> **PROBLEM TO WORK ON**
After going through the data below, state how many lines contain "left", and nothing else.

◆ ◆ ◆

(** The public policy refuses exactly the special addresses. *)
Lemma public_allowed address :
  well_formed_address address →
  address_allowed public_network address = false ↔ special_address address.
Proof.
  destruct address as [n|n]; intros Hn; simpl in *.
  - destruct (v4_octets n Hn) as (a & b & c & d & Ha & Hb & Hc & Hd & Heq).
    unfold allows_v4. simpl. trans (special_v4 a b c d).
    + rewrite <- v4_forbidden, <- Heq by done. destruct (is_loopback_v4 n); [done|].
      simpl. apply negb_false_iff.
    + split; [intros Hs; by exists a, b, c, d|].
      intros (a' & b' & c' & d' & Ha' & Hb' & Hc' & Hd' & Heq' & Hs).
      assert (a' = a ∧ b' = b ∧ c' = c) as (-> & -> & ->); [|done].
      rewrite Heq' in Heq. unfold octet, ipv4 in *. clear -Heq Ha Hb Hc Hd Ha' Hb' Hc' Hd'. lia.
  - destruct (v6_groups n Hn) as (a & b & c & d & e & f & g & h & Ha & Hb & Hc & Hd & He & Hf & Hg
      & Hh & Heq).
    split.
    + rewrite Heq, public_v6 by done. intros Hs. exists a, b, c, d, e, f, g, h. by split_and!.
    + intros (a' & b' & c' & d' & e' & f' & g' & h' & Ha' & Hb' & Hc' & Hd' & He' & Hf' & Hg' & Hh'
        & Heq' & Hs). rewrite Heq'. by apply public_v6.
Qed.

(** A validated answer: its addresses in order, all of them allowed. *)
Lemma validate_addresses_cases policy addresses :
  match validate_addresses policy addresses with
  | Ok validated =>
      addresses ≠ [] ∧ (∀ a, a ∈ vfa_addresses validated ↔ a ∈ addresses) ∧
      Sorted ip_leb (vfa_addresses validated) ∧
      ∀ a, a ∈ addresses → address_allowed policy a = true
  | Err AddressesEmpty => addresses = []
  | Err AddressForbidden => ∃ a, a ∈ addresses ∧ address_allowed policy a = false
  end.
Proof.
  unfold validate_addresses.
  set (sorted := stable_sort ip_leb addresses). set (l := dedup _ sorted).
  assert (∀ a, a ∈ l ↔ a ∈ addresses) as Hin.
  { intros a. unfold l. rewrite elem_of_dedup by by intros x y ?%bool_decide_eq_true.
    apply elem_of_stable_sort. }
  assert (Sorted ip_leb l) as Hsorted.
  { assert (Sorted ip_leb sorted) as Hs.
    { apply stable_sort_sorted. intros [x|x] [y|y]; simpl; lia. }
    unfold l. destruct sorted as [|x s]; [constructor|].
    apply dedup_from_sorted; [by intros a b ?%bool_decide_eq_true|done]. }
  unfold result_bind, ensure. destruct (is_empty l) eqn:Hempty; simpl.
  { destruct l; [|done]. destruct addresses as [|a ?]; [done|]. exfalso.
    apply (not_elem_of_nil a), Hin. by left. }
  set (bad := λ address, negb (address_allowed policy address)).
  destruct (existsb bad l) eqn:Hbad; simpl.
  - apply existsb_exists in Hbad as (a & Ha%list_elem_of_In%Hin & Hbad%negb_true_iff). by exists a.
  - split_and!; [|done..|].
    { intros ->. destruct l as [|a l']; [done|]. apply (not_elem_of_nil a), Hin. by left. }
    intros a Ha. destruct (address_allowed policy a) eqn:Hallowed; [done|].
    assert (existsb bad l = true); [|congruence].
    apply existsb_exists. exists a. split; [by apply list_elem_of_In, Hin|].
    unfold bad. by rewrite Hallowed.
Qed.
(* ===== verification/FetchData.v ===== *)
(** * Web fetch: requests, errors and results

    The values of [crates/tea-coding-tools/src/web_fetch/mod.rs]. *)

From S2P Require Import Prelude Utf8 FetchAddress FetchUrl.
Local Open Scope tea_scope.

Definition DEFAULT_FETCH_MAX_CHARS : N := 20000.
Definition MAX_FETCH_MAX_CHARS : N := 100000.
Definition MAX_FETCH_TITLE_BYTES : N := 4096.
Definition MAX_FETCH_MIME_BYTES : N := 128.
Definition MAX_FETCH_REDIRECTS : N := 10.

(** ** Errors *)

Inductive FetchRequestError : Set :=
| RequestInvalidUrl | RequestInvalidMaxChars | RequestInvalidShape.

Inductive FetchProviderErrorCode : Set :=
| FetchInvalidConfiguration | FetchInvalidRequest | FetchForbiddenDestination
| FetchDnsResolution | FetchRedirectRejected | FetchResponseTooLarge | FetchUnsupportedMime
| FetchTimeout | FetchTransport | FetchMalformedResponse | FetchCancelled.

Inductive FetchRetryDisposition : Set := RetryFetchNever | RetryFetchExplicit.

Record FetchProviderError : Set := mk_FetchProviderError {
  fpe_code : FetchProviderErrorCode;
  fpe_message : string;
  fpe_retry : FetchRetryDisposition
}.

#[export] Instance FetchProviderErrorCode_eq_dec : EqDecision FetchProviderErrorCode.
Proof. solve_decision. Defined.
#[export] Instance FetchRetryDisposition_eq_dec : EqDecision FetchRetryDisposition.
Proof. solve_decision. Defined.
#[export] Instance FetchProviderError_eq_dec : EqDecision FetchProviderError.
Proof. solve_decision. Defined.

Definition fetch_error_message (code : FetchProviderErrorCode) : string :=
  match code with
  | FetchInvalidConfiguration => "web fetch backend configuration is invalid"
  | FetchInvalidRequest => "web fetch request is invalid"
  | FetchForbiddenDestination => "web fetch destination is forbidden"
  | FetchDnsResolution => "web fetch destination could not be resolved safely"
  | FetchRedirectRejected => "web fetch redirect was rejected"
  | FetchResponseTooLarge => "web fetch response exceeded its bounds"
  | FetchUnsupportedMime => "web fetch response MIME type is unsupported"
  | FetchTimeout => "web fetch backend timed out"
  | FetchTransport => "web fetch backend transport failed"
  | FetchMalformedResponse => "web fetch response is malformed"
  | FetchCancelled => "web fetch was cancelled"
  end.

Definition fetch_error (code : FetchProviderErrorCode) : FetchProviderError :=
  mk_FetchProviderError code (fetch_error_message code) RetryFetchNever.
Definition explicit_retry (code : FetchProviderErrorCode) : FetchProviderError :=
  mk_FetchProviderError code (fetch_error_message code) RetryFetchExplicit.
Definition fetch_cancelled : FetchProviderError := fetch_error FetchCancelled.

Inductive FetchTruncationReason : Set :=
| TruncatedCompressedBytes | TruncatedDecodedBytes | TruncatedBodyCharacters
| TruncatedParserComplexity.

#[export] Instance FetchTruncationReason_eq_dec : EqDecision FetchTruncationReason.
Proof. solve_decision. Defined.

(** ** Requests *)

Record FetchRequest : Set := mk_FetchRequest {
  fr_url : string;
  fr_max_chars : N
}.

Record FetchRedirect : Set := mk_FetchRedirect {
  fd_from : string;
  fd_to : string;
  fd_status : N
}.

#[export] Instance FetchRedirect_eq_dec : EqDecision FetchRedirect.
Proof. solve_decision. Defined.

Record FetchResult : Set := mk_FetchResult {
  fres_requested_url : string;
  fres_final_url : string;
  fres_title : option string;
  fres_mime_type : string;
  fres_body : string;
  fres_truncated : option FetchTruncationReason;
  fres_redirects : list FetchRedirect
}.

#[export] Instance FetchResult_eq_dec : EqDecision FetchResult.
Proof. solve_decision. Defined.

(** [chars().count()]. *)
Definition char_count (s : string) : N := N.of_nat (length (chars s)).

(** [!value.is_empty() && value.len() <= MAX && all(..)], in lower case. *)
Definition mime_byte (b : N) : bool :=
  is_ascii_alphanumeric b || (b =? 47)%N || (b =? 46)%N || (b =? 43)%N || (b =? 45)%N
  || (b =? 59)%N || (b =? 61)%N || (b =? 32)%N.
Definition mime_valid (value : string) : bool :=
  negb (bool_decide (value = ""%string)) && (str_len value <=? MAX_FETCH_MIME_BYTES)%N
  && forallb mime_byte (bytes value).
Definition validate_fetch_mime (value : string) : Result FetchProviderError string :=
  try? ensure (mime_valid value) (fetch_error FetchMalformedResponse) in Ok (lowercase value).

(** [with_title]'s condition. *)
Definition title_valid (title : string) : bool :=
  negb (bool_decide (title = ""%string)) && (str_len title <=? MAX_FETCH_TITLE_BYTES)%N
  && negb (has_control (bytes title)).

Section urls.
Context `{UrlCrate}.

Definition fetch_request_with_policy (raw_url : string) (max_chars : N) (policy : FetchUrlPolicy)
    : Result FetchRequestError FetchRequest :=
  let? url := map_err (λ _, RequestInvalidUrl) (validate_url policy raw_url) in
  try? ensure ((1 <=? max_chars)%N && (max_chars <=? MAX_FETCH_MAX_CHARS)%N)
         RequestInvalidMaxChars in
  Ok (mk_FetchRequest (vfu_canonical url) max_chars).

Definition fetch_request_new (url : string) (max_chars : N)
    : Result FetchRequestError FetchRequest :=
  fetch_request_with_policy url max_chars production_urls.

Definition normalize_result_url (value : string) (policy : FetchUrlPolicy)
    : Result FetchProviderError string :=
  let? url := map_err (λ _, fetch_error FetchMalformedResponse) (validate_url policy value) in
  Ok (vfu_canonical url).

Definition fetch_redirect_with_policy (raw_from raw_to : string) (status : N)
    (policy : FetchUrlPolicy) : Result FetchProviderError FetchRedirect :=
  try? ensure ((300 <=? status)%N && (status <=? 399)%N) (fetch_error FetchMalformedResponse) in
  let? from := normalize_result_url raw_from policy in
  let? to := normalize_result_url raw_to policy in
  Ok (mk_FetchRedirect from to status).

Definition fetch_result_with_policy (raw_requested_url raw_final_url raw_mime_type body : string)
    (policy : FetchUrlPolicy) : Result FetchProviderError FetchResult :=
  let? requested_url := normalize_result_url raw_requested_url policy in
  let? final_url := normalize_result_url raw_final_url policy in
  let? mime_type := validate_fetch_mime raw_mime_type in
  try? ensure ((char_count body <=? MAX_FETCH_MAX_CHARS)%N && negb (contains_nul body))
         (fetch_error FetchResponseTooLarge) in
  Ok (mk_FetchResult requested_url final_url None mime_type body None []).

End urls.

Definition result_with_title (result : FetchResult) (title : string)
    : Result FetchProviderError FetchResult :=
  try? ensure (title_valid title) (fetch_error FetchMalformedResponse) in
  Ok (mk_FetchResult (fres_requested_url result) (fres_final_url result) (Some title)
        (fres_mime_type result) (fres_body result) (fres_truncated result)
        (fres_redirects result)).

Definition result_with_truncation (result : FetchResult) (reason : FetchTruncationReason)
    : FetchResult :=
  mk_FetchResult (fres_requested_url result) (fres_final_url result) (fres_title result)
    (fres_mime_type result) (fres_body result) (Some reason) (fres_redirects result).

Definition result_with_redirects (result : FetchResult) (redirects : list FetchRedirect)
    : Result FetchProviderError FetchResult :=
  try? ensure (N.of_nat (length redirects) <=? MAX_FETCH_REDIRECTS)%N
         (fetch_error FetchMalformedResponse) in
  Ok (mk_FetchResult (fres_requested_url result) (fres_final_url result) (fres_title result)
        (fres_mime_type result) (fres_body result) (fres_truncated result) redirects).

◆ ◆ ◆

> **SOLUTION**
2